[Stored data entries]
- - -
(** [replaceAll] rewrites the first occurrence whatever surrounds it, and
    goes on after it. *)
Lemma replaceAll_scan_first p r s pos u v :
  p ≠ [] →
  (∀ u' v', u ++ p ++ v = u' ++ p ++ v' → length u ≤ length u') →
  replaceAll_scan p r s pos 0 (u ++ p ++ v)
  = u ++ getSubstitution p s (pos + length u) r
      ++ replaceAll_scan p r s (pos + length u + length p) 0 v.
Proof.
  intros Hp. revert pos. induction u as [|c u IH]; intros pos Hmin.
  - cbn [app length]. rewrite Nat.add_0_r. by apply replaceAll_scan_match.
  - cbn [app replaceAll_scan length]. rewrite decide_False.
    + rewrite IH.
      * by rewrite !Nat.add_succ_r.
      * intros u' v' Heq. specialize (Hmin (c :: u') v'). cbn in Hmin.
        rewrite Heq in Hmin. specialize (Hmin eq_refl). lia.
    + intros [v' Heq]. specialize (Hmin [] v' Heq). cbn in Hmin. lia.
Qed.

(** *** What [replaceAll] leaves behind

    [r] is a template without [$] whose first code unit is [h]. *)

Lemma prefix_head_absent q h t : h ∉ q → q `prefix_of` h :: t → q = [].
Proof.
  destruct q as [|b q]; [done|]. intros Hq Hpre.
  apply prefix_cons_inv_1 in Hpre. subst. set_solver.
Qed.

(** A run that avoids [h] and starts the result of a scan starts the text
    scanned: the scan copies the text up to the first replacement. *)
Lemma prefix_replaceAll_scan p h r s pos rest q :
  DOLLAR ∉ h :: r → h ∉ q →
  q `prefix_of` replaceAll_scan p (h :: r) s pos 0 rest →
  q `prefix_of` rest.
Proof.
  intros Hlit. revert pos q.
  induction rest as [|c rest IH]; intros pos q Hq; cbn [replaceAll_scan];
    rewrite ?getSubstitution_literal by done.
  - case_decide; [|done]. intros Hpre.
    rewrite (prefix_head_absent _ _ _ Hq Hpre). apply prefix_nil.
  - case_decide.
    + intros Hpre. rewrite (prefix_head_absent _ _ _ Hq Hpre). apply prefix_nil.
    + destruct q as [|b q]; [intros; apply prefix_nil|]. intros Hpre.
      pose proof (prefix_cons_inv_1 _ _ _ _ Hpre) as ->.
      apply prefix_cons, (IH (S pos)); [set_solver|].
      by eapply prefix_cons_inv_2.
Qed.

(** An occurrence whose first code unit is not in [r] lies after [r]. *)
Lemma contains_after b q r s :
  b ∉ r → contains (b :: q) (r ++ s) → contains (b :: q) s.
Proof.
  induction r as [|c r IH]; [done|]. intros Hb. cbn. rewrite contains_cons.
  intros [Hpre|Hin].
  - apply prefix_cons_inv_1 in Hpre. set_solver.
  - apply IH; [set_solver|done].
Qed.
- - -
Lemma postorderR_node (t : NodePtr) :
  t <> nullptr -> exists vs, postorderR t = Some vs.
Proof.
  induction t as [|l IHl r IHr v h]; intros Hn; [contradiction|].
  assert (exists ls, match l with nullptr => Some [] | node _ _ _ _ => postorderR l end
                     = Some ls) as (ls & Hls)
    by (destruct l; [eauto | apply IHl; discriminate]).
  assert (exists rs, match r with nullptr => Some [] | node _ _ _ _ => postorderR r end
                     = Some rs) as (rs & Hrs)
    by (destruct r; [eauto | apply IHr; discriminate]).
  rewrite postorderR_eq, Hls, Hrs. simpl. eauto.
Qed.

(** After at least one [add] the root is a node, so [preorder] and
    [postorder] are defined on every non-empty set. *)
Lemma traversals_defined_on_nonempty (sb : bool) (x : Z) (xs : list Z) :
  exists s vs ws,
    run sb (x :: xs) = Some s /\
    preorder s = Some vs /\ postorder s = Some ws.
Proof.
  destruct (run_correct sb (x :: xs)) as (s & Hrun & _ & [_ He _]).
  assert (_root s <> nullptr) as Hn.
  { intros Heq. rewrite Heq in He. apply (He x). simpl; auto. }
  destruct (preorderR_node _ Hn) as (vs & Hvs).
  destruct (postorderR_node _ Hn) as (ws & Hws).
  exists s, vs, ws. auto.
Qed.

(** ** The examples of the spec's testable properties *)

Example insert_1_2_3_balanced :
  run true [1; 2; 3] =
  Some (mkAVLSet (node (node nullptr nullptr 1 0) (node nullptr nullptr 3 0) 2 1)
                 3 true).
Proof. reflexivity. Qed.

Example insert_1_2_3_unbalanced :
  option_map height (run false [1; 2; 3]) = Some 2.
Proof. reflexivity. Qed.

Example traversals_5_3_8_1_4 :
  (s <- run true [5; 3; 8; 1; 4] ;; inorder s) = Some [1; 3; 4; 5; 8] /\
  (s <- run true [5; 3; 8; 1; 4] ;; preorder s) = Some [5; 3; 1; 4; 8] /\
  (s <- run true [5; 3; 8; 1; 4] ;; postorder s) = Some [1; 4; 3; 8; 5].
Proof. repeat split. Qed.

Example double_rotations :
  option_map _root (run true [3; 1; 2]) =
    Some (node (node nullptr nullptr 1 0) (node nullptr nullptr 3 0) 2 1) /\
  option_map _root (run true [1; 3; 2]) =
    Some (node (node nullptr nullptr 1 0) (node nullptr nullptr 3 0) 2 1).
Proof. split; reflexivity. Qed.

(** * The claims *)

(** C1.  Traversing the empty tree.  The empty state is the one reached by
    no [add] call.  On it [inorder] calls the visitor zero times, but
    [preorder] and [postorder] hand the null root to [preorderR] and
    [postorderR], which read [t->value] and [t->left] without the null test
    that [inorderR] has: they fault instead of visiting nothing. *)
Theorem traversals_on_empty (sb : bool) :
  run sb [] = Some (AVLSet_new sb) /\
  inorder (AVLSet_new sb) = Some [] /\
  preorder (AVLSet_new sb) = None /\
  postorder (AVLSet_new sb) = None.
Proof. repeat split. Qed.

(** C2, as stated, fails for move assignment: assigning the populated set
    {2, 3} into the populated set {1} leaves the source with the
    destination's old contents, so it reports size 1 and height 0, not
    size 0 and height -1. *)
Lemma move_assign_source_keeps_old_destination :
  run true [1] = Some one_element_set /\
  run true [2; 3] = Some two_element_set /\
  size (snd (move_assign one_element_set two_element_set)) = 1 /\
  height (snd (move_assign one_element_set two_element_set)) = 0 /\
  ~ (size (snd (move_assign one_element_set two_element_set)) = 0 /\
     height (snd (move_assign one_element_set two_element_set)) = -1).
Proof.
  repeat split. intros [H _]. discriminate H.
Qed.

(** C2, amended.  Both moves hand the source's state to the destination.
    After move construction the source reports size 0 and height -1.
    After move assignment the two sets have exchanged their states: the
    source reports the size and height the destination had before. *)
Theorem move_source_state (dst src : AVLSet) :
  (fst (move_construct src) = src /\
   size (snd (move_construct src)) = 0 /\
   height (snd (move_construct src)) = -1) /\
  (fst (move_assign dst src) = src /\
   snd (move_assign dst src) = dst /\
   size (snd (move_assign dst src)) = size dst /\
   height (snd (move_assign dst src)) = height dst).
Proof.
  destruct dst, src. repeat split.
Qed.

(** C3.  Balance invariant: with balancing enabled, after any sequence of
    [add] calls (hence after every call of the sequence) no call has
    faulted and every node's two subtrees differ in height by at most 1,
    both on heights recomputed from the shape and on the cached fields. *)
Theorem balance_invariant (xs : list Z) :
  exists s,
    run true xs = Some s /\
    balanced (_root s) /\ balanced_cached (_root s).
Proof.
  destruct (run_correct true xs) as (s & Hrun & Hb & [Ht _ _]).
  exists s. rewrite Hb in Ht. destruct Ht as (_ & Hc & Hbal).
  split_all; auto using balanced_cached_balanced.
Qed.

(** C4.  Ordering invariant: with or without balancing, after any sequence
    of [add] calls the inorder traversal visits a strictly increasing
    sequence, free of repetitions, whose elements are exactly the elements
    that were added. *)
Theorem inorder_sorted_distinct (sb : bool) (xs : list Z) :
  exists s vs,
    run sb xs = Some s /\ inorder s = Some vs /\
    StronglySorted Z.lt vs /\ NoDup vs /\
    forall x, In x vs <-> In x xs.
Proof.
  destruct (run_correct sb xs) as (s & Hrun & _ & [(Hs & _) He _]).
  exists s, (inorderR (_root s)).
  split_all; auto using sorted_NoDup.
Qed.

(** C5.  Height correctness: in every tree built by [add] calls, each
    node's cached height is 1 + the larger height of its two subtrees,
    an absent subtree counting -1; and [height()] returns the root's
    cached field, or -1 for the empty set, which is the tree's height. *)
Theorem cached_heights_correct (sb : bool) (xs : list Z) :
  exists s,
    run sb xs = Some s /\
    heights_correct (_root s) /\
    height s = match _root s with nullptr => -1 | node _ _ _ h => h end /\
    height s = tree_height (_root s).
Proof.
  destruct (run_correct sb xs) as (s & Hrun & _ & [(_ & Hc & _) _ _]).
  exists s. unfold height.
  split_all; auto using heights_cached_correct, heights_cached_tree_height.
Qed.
- - -
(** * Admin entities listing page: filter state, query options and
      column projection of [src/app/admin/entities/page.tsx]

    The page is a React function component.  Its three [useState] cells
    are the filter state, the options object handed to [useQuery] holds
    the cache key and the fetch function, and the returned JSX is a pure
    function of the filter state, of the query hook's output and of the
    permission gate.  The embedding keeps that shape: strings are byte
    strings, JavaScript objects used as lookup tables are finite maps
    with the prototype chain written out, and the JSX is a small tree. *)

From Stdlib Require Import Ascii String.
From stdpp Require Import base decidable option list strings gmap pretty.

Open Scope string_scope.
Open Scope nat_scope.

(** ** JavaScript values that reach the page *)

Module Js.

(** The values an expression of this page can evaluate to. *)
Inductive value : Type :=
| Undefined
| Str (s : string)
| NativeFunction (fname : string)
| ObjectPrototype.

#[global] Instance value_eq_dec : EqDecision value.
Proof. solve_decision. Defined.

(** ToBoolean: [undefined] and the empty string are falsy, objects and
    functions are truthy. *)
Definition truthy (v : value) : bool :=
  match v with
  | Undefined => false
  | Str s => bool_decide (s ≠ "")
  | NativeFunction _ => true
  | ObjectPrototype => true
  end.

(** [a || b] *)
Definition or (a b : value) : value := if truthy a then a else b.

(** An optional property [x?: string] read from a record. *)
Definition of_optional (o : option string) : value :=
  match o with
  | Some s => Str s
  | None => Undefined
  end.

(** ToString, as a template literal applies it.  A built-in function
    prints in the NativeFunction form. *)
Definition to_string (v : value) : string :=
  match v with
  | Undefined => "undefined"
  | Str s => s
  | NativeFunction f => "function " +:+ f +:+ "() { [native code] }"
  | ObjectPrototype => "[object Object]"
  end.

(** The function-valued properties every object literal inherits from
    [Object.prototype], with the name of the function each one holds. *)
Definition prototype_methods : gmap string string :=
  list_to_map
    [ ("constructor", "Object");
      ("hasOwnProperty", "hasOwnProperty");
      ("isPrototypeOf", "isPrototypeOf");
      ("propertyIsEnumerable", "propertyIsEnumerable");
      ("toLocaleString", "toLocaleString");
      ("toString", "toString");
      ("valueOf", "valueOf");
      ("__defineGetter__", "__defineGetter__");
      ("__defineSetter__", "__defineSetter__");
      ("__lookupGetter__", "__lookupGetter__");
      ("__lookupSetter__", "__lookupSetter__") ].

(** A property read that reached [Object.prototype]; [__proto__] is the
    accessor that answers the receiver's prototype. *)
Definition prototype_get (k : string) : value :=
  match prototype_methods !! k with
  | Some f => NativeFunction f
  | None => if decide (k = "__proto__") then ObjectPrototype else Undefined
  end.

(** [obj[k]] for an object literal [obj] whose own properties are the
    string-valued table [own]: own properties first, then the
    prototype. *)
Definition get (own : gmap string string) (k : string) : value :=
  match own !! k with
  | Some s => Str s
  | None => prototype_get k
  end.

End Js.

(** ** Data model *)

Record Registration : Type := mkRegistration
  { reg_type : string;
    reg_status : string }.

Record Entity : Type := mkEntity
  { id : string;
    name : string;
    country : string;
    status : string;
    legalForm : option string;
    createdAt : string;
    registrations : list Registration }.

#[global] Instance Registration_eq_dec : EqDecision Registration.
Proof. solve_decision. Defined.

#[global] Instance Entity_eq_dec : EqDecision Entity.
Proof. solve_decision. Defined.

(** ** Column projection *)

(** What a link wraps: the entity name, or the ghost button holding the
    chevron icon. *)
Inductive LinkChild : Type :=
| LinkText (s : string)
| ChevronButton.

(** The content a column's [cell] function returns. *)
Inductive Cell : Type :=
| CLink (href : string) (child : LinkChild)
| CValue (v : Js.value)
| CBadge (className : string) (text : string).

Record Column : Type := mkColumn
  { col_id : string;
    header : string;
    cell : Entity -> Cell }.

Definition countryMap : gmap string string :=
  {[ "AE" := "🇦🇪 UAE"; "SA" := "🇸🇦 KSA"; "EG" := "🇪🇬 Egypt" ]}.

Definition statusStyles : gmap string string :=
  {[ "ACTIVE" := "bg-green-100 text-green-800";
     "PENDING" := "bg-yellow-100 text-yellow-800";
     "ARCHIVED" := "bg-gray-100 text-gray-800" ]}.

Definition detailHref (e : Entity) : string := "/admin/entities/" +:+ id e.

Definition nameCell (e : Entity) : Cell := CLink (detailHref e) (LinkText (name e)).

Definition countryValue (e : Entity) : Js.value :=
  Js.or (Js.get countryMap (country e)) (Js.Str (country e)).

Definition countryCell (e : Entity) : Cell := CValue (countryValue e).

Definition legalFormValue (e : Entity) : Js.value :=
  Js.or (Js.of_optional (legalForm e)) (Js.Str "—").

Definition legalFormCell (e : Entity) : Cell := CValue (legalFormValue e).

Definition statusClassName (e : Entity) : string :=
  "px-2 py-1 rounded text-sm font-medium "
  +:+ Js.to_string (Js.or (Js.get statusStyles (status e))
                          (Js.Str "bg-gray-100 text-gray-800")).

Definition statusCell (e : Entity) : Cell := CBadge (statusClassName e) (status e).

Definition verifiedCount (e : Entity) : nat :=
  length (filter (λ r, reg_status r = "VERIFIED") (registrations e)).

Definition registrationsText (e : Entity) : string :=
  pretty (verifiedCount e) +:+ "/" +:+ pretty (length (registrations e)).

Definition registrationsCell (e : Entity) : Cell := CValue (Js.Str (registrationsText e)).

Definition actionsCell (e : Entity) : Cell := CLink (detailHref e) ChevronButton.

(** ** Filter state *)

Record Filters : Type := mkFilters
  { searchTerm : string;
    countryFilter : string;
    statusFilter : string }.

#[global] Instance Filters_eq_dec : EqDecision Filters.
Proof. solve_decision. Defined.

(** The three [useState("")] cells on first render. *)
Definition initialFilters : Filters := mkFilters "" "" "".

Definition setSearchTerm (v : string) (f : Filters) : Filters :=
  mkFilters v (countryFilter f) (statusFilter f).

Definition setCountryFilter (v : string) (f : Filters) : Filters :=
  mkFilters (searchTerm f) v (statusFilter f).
- - -
**About this task:** When you reach the line holding "column projection of" in the records above, begin reproducing exactly, stop after the line holding "with the prototype", and output nothing else.

**Your solution:**
      column projection of [src/app/admin/entities/page.tsx]

    The page is a React function component.  Its three [useState] cells
    are the filter state, the options object handed to [useQuery] holds
    the cache key and the fetch function, and the returned JSX is a pure
    function of the filter state, of the query hook's output and of the
    permission gate.  The embedding keeps that shape: strings are byte
    strings, JavaScript objects used as lookup tables are finite maps
    with the prototype chain written out, and the JSX is a small tree. *)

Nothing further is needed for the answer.